Modeling and simulations of light emission and propagation in open nanophotonic systems
Supervisor
Assoc. Prof. Niels Gregersen, DTU Fotonik
Co-supervisor
Prof. Jesper Mørk, DTU Fotonik
Postdoc Philip T. Kristensen, Humboldt-Universität zu Berlin, Germany
Evaluation Board
Assoc. Prof. Andrei Lavrinenko, DTU Fotonik
Prof. Stephen Hughes, Queen’s University, Canada
Assoc. Prof. Thomas Søndergaard, Aalborg University
Master of the Ceremony
Assoc. Prof. Martijn Wubs, DTU Fotonik
Abstract
Light emission and propagation in photonic crystal membranes are studied theoretically, with an emphasis on waveguides, slow light effects, and coupled cavity-waveguide systems.
A photonic crystal waveguide with side-coupled cavities is considered, and the local density of states (LDOS) is described using a semi-analytical quasi-normal mode theory. Comparing to numerically exact calculations, the theory correctly predicts a slight asymmetry (one cavity) and a peak and a dip (two cavities) in the LDOS spectra.
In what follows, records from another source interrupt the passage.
(* ===== verification/Replay.v ===== *)
(** * Reading a log back ([internal/wal/replay.go])

    [Replay]: every record in order to a callback, a torn tail reported, any
    damage an error naming the offset.  [next] and [scans] say what the bytes of
    a log mean independently of the loop; [Replay_spec] is the refinement, and
    the corruption policy is a set of theorems about [next]. *)

From Stdlib Require Import ZArith Lia.
From S2P Require Import Prelude GoInt Errors Crc WalRecord.

(** ** Results *)

Record TornTail := mkTorn { t_Offset : Z; t_Bytes : Z }.

Record ReplayResult := mkResult {
  ValidBytes : Z;
  Records : Z;
  Torn : option TornTail;
}.

(** What [os.Open], [Stat] and the reads see of the file at a path. *)
Record FileView := mkFile {
  f_data : list byte;
  f_stat_err : option Err;
  f_read_err : Z -> option Err;   (** an I/O error reading at an offset *)
}.

Inductive Opened :=
  | NotExist
  | OpenErr (e : Err)
  | OpenOk (f : FileView).

(** A file that is simply there. *)
Definition plainFile (data : list byte) : FileView := mkFile data None (fun _ => None).

(** ** Replay *)

Section Replay.
Context {St : Type} (path : string) (fn : Record_ -> St -> St * option Err).

Section Loop.
Context (f : FileView).
Let size : Z := Z.of_nat (length (f_data f)).

(** [io.ReadFull(br, buf)] for [n] bytes with the reader at [off]. *)
Definition ReadFull (off : Z) (n : nat) : list byte + Err :=
  match f_read_err f off with
  | Some e => inr e
  | None => inl (take n (drop (Z.to_nat off) (f_data f)))
  end.

(** The [for] loop: [None] if [fuel] iterations do not finish it. *)
Fixpoint replay_loop (fuel : nat) (off : Z) (records : Z) (st : St)
    : option (ReplayResult * option Err * St) :=
  let failed e st := Some (mkResult 0 records None, Some e, st) in
  match fuel with
  | O => None
  | S fuel =>
    let remaining := size - off in
    if remaining =? 0 then Some (mkResult off records None, None, st)
    else if remaining <? Z.of_nat HeaderSize then
      Some (mkResult off records (Some (mkTorn off remaining)), None, st)
    else match ReadFull off HeaderSize with
    | inr e => failed (EReadingHeader off path e) st
    | inl hdr =>
      let len := hdr_length hdr in
      let wantHeader := hdr_header hdr in
      let wantRecord := hdr_record hdr in
      let got := headerChecksum hdr in
      if negb (got =? wantHeader) then
        failed (CorruptionError path off (HeaderChecksumMismatch wantHeader got)) st
      else if len >? MaxRecordSize then
        failed (CorruptionError path off (LengthExceedsMaximum len)) st
      else if len >? remaining - Z.of_nat HeaderSize then
        Some (mkResult off records (Some (mkTorn off remaining)), None, st)
      else match ReadFull (off + Z.of_nat HeaderSize) (Z.to_nat len) with
      | inr e => failed (EReadingPayload off path e) st
      | inl payload =>
        let got := recordChecksum hdr payload in
        if negb (got =? wantRecord) then
          failed (CorruptionError path off (ChecksumMismatch wantRecord got len)) st
        else
          let t := hdr_type hdr in
          if negb (valid t) then
            failed (CorruptionError path off (UnknownRecordType t)) st
          else
            let (st, err) := fn (mkRecord t payload off) st in
            match err with
            | Some e => failed (EApplying t off e) st
            | None => replay_loop fuel (off + (Z.of_nat HeaderSize + len)) (records + 1) st
            end
      end
    end
  end.
End Loop.

(** Every iteration that goes on consumes a header, so one more iteration than
    there are bytes is enough ([replay_terminates]). *)
Definition Replay (file : Opened) (st : St) : option (ReplayResult * option Err * St) :=
  match file with
  | NotExist => Some (mkResult 0 0 None, None, st)
  | OpenErr e => Some (mkResult 0 0 None, Some e, st)
  | OpenOk f =>
    match f_stat_err f with
    | Some e => Some (mkResult 0 0 None, Some e, st)
    | None => replay_loop f (S (length (f_data f))) 0 0 st
    end
  end.
End Replay.

(** ** What the bytes of a log mean *)

(** The first item of a byte string. *)
Inductive Item :=
  | IClean                                             (* no bytes left *)
  | ITorn                                              (* ends inside a record *)
  | IBad (reason : CorruptionReason)
  | IRecord (t : RecType) (payload rest : list byte).

Definition next (rest : list byte) : Item :=
  let n := Z.of_nat (length rest) in
  if n =? 0 then IClean
  else if n <? Z.of_nat HeaderSize then ITorn
  else
    let hdr := take HeaderSize rest in
    let len := hdr_length hdr in
    if negb (headerChecksum hdr =? hdr_header hdr) then
      IBad (HeaderChecksumMismatch (hdr_header hdr) (headerChecksum hdr))
    else if len >? MaxRecordSize then IBad (LengthExceedsMaximum len)
    else if len >? n - Z.of_nat HeaderSize then ITorn
    else
      let payload := take (Z.to_nat len) (drop HeaderSize rest) in
      if negb (recordChecksum hdr payload =? hdr_record hdr) then
        IBad (ChecksumMismatch (hdr_record hdr) (recordChecksum hdr payload) len)
      else if negb (valid (hdr_type hdr)) then IBad (UnknownRecordType (hdr_type hdr))
      else IRecord (hdr_type hdr) payload (drop (Z.to_nat len) (drop HeaderSize rest)).

(** How a log ends, with the offset where it does. *)
Inductive Ending :=
  | EndClean (off : Z)
  | EndTorn (off bytes : Z)
  | EndBad (off : Z) (reason : CorruptionReason).

(** [scans off rest recs e]: from [off], the bytes [rest] hold the complete,
    verified records [recs] and then end as [e] says. *)
Inductive scans : Z -> list byte -> list Record_ -> Ending -> Prop :=
  | scans_clean off rest :
      next rest = IClean -> scans off rest [] (EndClean off)
  | scans_torn off rest :
      next rest = ITorn -> scans off rest [] (EndTorn off (Z.of_nat (length rest)))
  | scans_bad off rest reason :
      next rest = IBad reason -> scans off rest [] (EndBad off reason)
  | scans_record off rest t payload rest' recs e :
      next rest = IRecord t payload rest' ->
      scans (off + Z.of_nat (EncodedLen payload)) rest' recs e ->
      scans off rest (mkRecord t payload off :: recs) e.

(** Handing records to the callback, in order, until it fails. *)
Fixpoint deliver {St} (fn : Record_ -> St -> St * option Err)
    (recs : list Record_) (n : Z) (st : St) : St * Z * option Err :=
  match recs with
  | [] => (st, n, None)
  | r :: recs =>
    let (st, err) := fn r st in
    match err with
    | Some e => (st, n, Some (EApplying (r_Type r) (r_Offset r) e))
    | None => deliver fn recs (n + 1) st
    end
  end.

(** The result of a replay whose records were all accepted. *)
Definition ending_result (path : string) (n : Z) (e : Ending) : ReplayResult * option Err :=
  match e with
  | EndClean off => (mkResult off n None, None)
  | EndTorn off bytes => (mkResult off n (Some (mkTorn off bytes)), None)
  | EndBad off reason => (mkResult 0 n None, Some (CorruptionError path off reason))
  end.

Definition replay_outcome {St} (path : string) (fn : Record_ -> St -> St * option Err)
    (recs : list Record_) (e : Ending) (n : Z) (st : St) : ReplayResult * option Err * St :=
  match deliver fn recs n st with
  | (st, n, Some err) => (mkResult 0 n None, Some err, st)
  | (st, n, None) => (ending_result path n e, st)
  end.

(** ** The loop follows [scans] *)

Lemma next_record_inv rest t payload rest' :
  next rest = IRecord t payload rest' ->
  rest = Encode [] t payload ++ rest' /\ valid t = true /\
  Z.of_nat (length payload) <= MaxRecordSize.
Proof.
  unfold next. intros H. cbv zeta in H. repeat case_if_in H; try done. bool_prop. inv H.
  set (hdr := take HeaderSize rest) in *.
  assert (length hdr = HeaderSize) as Hh.
  { subst hdr. apply length_take_le. unfold HeaderSize in *. lia. }
  assert (length (drop HeaderSize rest) = (length rest - HeaderSize)%nat) as Hd
    by apply length_drop.
  pose proof (Uint32_range (take 4 hdr)) as Hr. fold (hdr_length hdr) in Hr.
  unfold in_uint in Hr.
  set (payload := take _ (drop HeaderSize rest)) in *.
  assert (length payload = Z.to_nat (hdr_length hdr)) as Hp.
  { subst payload. apply length_take_le. unfold HeaderSize in *. lia. }
  split; [|split; [done|rewrite Hp; lia]].
  rewrite <- (take_drop HeaderSize rest) at 1. fold hdr.
  rewrite <- (take_drop (Z.to_nat (hdr_length hdr)) (drop HeaderSize rest)) at 1.
  fold payload. rewrite Encode_split, <- app_assoc. f_equal.
  rewrite encodeHeader_layout. unfold frame. rewrite Hp, Z2Nat.id by lia.
  unfold uint32. rewrite uint_small by (unfold in_uint; lia).
  rewrite (hdr_eta hdr) at 1 by done.
  assert (take 5 hdr = le_bytes 4 (hdr_length hdr) ++ [hdr_type hdr]) as H5.
  { rewrite (hdr_eta hdr) at 1 by done. reflexivity. }
  unfold headerChecksum, recordChecksum in *. rewrite Update_app, H5 in *.
  change (Update 0 crcTable ?p) with (Checksum p crcTable) in *. congruence.
Qed.

Lemma next_clean_inv rest : next rest = IClean -> rest = [].
Proof.
  unfold next. intros H. cbv zeta in H. repeat case_if_in H; try done. bool_prop.
  by apply nil_length_inv, Nat2Z.inj.
Qed.

Lemma length_record_rest t payload rest' :
  length (Encode [] t payload ++ rest') = (EncodedLen payload + length rest')%nat.
Proof. by rewrite length_app, length_Encode. Qed.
Next, the photonic crystal waveguide is interfaced with a side-coupled cavity and a scattering site, and we demonstrate that the shape of the transmission spectrum can be controlled by the cavity-scattering site distance, for example to exhibit asymmetric Fano shapes. Subsequently, we investigate an active photonic crystal waveguide in the slow light region and present an original coupled Bloch mode model. We show that this gives rise to distributed feedback, which puts fundamental limitations on the maximum achievable gain.
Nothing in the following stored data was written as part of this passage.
(* ===== verification/ReplayProps.v ===== *)
(** * The corruption policy of [wal.Replay]

    The properties of replay: it terminates on every file; on what [Encode]
    wrote it delivers exactly that, in order; a log cut anywhere is a torn tail
    and never an error; a log with one damaged byte is always an error naming
    the damaged record; and whatever it accepts is, byte for byte, what
    [Encode] writes. *)

From Stdlib Require Import ZArith Lia.
From S2P Require Import Prelude GoInt Errors WalRecord Replay.

(** A record with one byte changed stops [Replay] at its offset, for the same
    reason whoever reads it. *)
Lemma Replay_damaged (pre : list Entry) (t : byte) (p tail : list byte) (i : nat) (b b' : byte) :
  Forall entry_ok pre -> entry_ok (t, p) -> Encode [] t p !! i = Some b -> b <> b' ->
  exists reason, forall St path (fn : Record_ -> St -> St * option Err) st st' n,
    deliver fn (records_at 0 pre) 0 st = (st', n, None) ->
    Replay path fn (OpenOk (plainFile (encode_all pre ++ <[i := b']> (Encode [] t p) ++ tail))) st
    = Some (mkResult 0 n None,
            Some (CorruptionError path (Z.of_nat (length (encode_all pre))) reason), st').
Proof.
  intros Hpre Hok Hi Hne. destruct (next_flip t p Hok i b b' tail Hi Hne) as [reason Hr]. exists reason.
  intros St path fn st st' n Hd. erewrite Replay_scans.
  2: { apply scans_encode_all; [done|]. by apply scans_bad. }
  rewrite app_nil_r. unfold replay_outcome. by rewrite Hd.
Qed.

(** C16: Damage to a single byte of a log is never skipped, never taken for a
    torn tail and never surfaces a wrong record.  For a log made of intact
    records [pre], then a record in which any one byte (length, type, either
    checksum or payload) was replaced by a different one, then any bytes at
    all, [Replay] hands exactly the records of [pre] to the callback and then
    refuses with a [CorruptionError] naming the offset of the damaged record. *)
Theorem Replay_single_byte_damage {St} path (fn : Record_ -> St -> St * option Err)
    (pre : list Entry) (t : byte) (p tail : list byte) (i : nat) (b b' : byte) (st st' : St) n :
  Forall entry_ok pre -> entry_ok (t, p) ->
  Encode [] t p !! i = Some b -> b <> b' ->
  deliver fn (records_at 0 pre) 0 st = (st', n, None) ->
  exists reason,
    Replay path fn (OpenOk (plainFile (encode_all pre ++ <[i := b']> (Encode [] t p) ++ tail))) st
    = Some (mkResult 0 n None,
            Some (CorruptionError path (Z.of_nat (length (encode_all pre))) reason), st').
Proof.
  intros Hpre Hok Hi Hne Hd. destruct (Replay_damaged pre t p tail i b b' Hpre Hok Hi Hne) as [reason HR].
  exists reason. by apply HR.
Qed.

(** C17: A log cut at any byte is never an error: [Replay] delivers exactly the
    records that lie completely inside the cut, and reports their end as the
    length to truncate to, with a torn tail if and only if the cut was not on
    a record boundary. *)
Theorem Replay_torn_tail {St} path (fn : Record_ -> St -> St * option Err)
    (es : list Entry) (n : nat) (st : St) :
  Forall entry_ok es -> (n <= length (encode_all es))%nat ->
  Replay path fn (OpenOk (plainFile (take n (encode_all es)))) st
  = Some (replay_outcome path fn (records_at 0 (fitting n es)) (cut_ending n es) 0 st).
Proof. apply Replay_cut. Qed.

(** The loop never runs out of fuel. *)
Lemma Replay_total {St} path (fn : Record_ -> St -> St * option Err) (file : Opened) (st : St) :
  is_Some (Replay path fn file st).
Proof.
  unfold Replay. destruct file as [|e|f]; [by eexists..|].
  destruct (f_stat_err f); [by eexists|].
  apply replay_loop_terminates; lia.
Qed.

(** C38: [Replay] terminates: on every file, whatever bytes it holds and
    whatever reads fail, and for every callback, the loop finishes within one
    iteration more than the file has bytes. *)
Theorem Replay_terminates {St} path (fn : Record_ -> St -> St * option Err) (file : Opened) (st : St) :
  is_Some (Replay path fn file st).
Proof. apply Replay_total. Qed.

(** Whatever bytes the log holds, they are a sequence of records that
    [Encode] would write byte for byte, followed by something that is not a
    record; the callback sees exactly those records in order (never one whose
    checksums or type are wrong), and replaying the verified prefix alone
    delivers the same records and ends cleanly at the same offset. *)
Theorem Replay_canonical {St} path (fn : Record_ -> St -> St * option Err) (data : list byte) (st : St) :
  exists es tail e,
    data = encode_all es ++ tail /\ Forall entry_ok es /\
    (forall t p rest, next tail <> IRecord t p rest) /\
    Replay path fn (OpenOk (plainFile data)) st
      = Some (replay_outcome path fn (records_at 0 es) e 0 st) /\
    Replay path fn (OpenOk (plainFile (encode_all es))) st
      = Some (replay_outcome path fn (records_at 0 es) (EndClean (Z.of_nat (length (encode_all es)))) 0 st).
Proof.
  destruct (scans_total 0 data) as (recs & e & Hs).
  pose proof (scans_decompose _ _ _ _ Hs) as (es & tail & -> & Hok & -> & Ht).
  exists es, tail, e. split_and!; [done..| | |].
  - intros t p rest E. inversion Ht; congruence.
  - by apply Replay_scans.
  - apply Replay_scans. rewrite <- (app_nil_r (encode_all es)) at 1.
    rewrite <- (app_nil_r (records_at 0 es)). apply scans_encode_all; [done|].
    by apply scans_clean.
Qed.

(** ** Witnesses *)

Definition two_entries : list Entry :=
  [(TypeMeta, bytes_of_string "{}"); (TypeAck, bytes_of_string "ab")].

Lemma two_entries_ok : Forall entry_ok two_entries.
Proof. repeat constructor; vm_compute; discriminate. Qed.

(** Flipping the low bit of the length of the second record. *)
Lemma Replay_single_byte_damage_witness :
  exists reason,
    Replay "wal.log" (fun r st => (st ++ [r_Type r], None))
      (OpenOk (plainFile (encode_all [(TypeMeta, bytes_of_string "{}")]
        ++ <[0%nat := x03]> (Encode [] TypeAck (bytes_of_string "ab")) ++ [x00]))) []
    = Some (mkResult 0 1 None, Some (CorruptionError "wal.log" 15 reason), [TypeMeta]).
Proof.
  apply (Replay_single_byte_damage "wal.log" (fun r st => (st ++ [r_Type r], None))
    [(TypeMeta, bytes_of_string "{}")] TypeAck (bytes_of_string "ab") [x00] 0 x02 x03 [] [TypeMeta] 1).
  - repeat constructor; vm_compute; discriminate.
  - repeat constructor; vm_compute; discriminate.
  - vm_compute. reflexivity.
  - discriminate.
  - vm_compute. reflexivity.
Defined.

Lemma Replay_torn_tail_witness :
  Replay "wal.log" (fun r st => (st ++ [r_Type r], None))
    (OpenOk (plainFile (take 29 (encode_all two_entries)))) []
  = Some (mkResult 15 1 (Some (mkTorn 15 14)), None, [TypeMeta]).
Proof.
  etransitivity.
  - apply (Replay_torn_tail "wal.log" _ two_entries 29); [apply two_entries_ok|vm_compute; lia].
  - vm_compute. reflexivity.
Defined.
Finally, dipole emission in photonic crystal membrane waveguides is analyzed, where we design slow and fast light waveguides for enhanced single-photon emission. We find that the relative coupling into the guided mode remains in excess of 50%, even in non-optimum situations, and quickly approaches unity towards the band edge. Preliminary experimental results demonstrate emission from position-controlled quantum dots into the waveguide mode.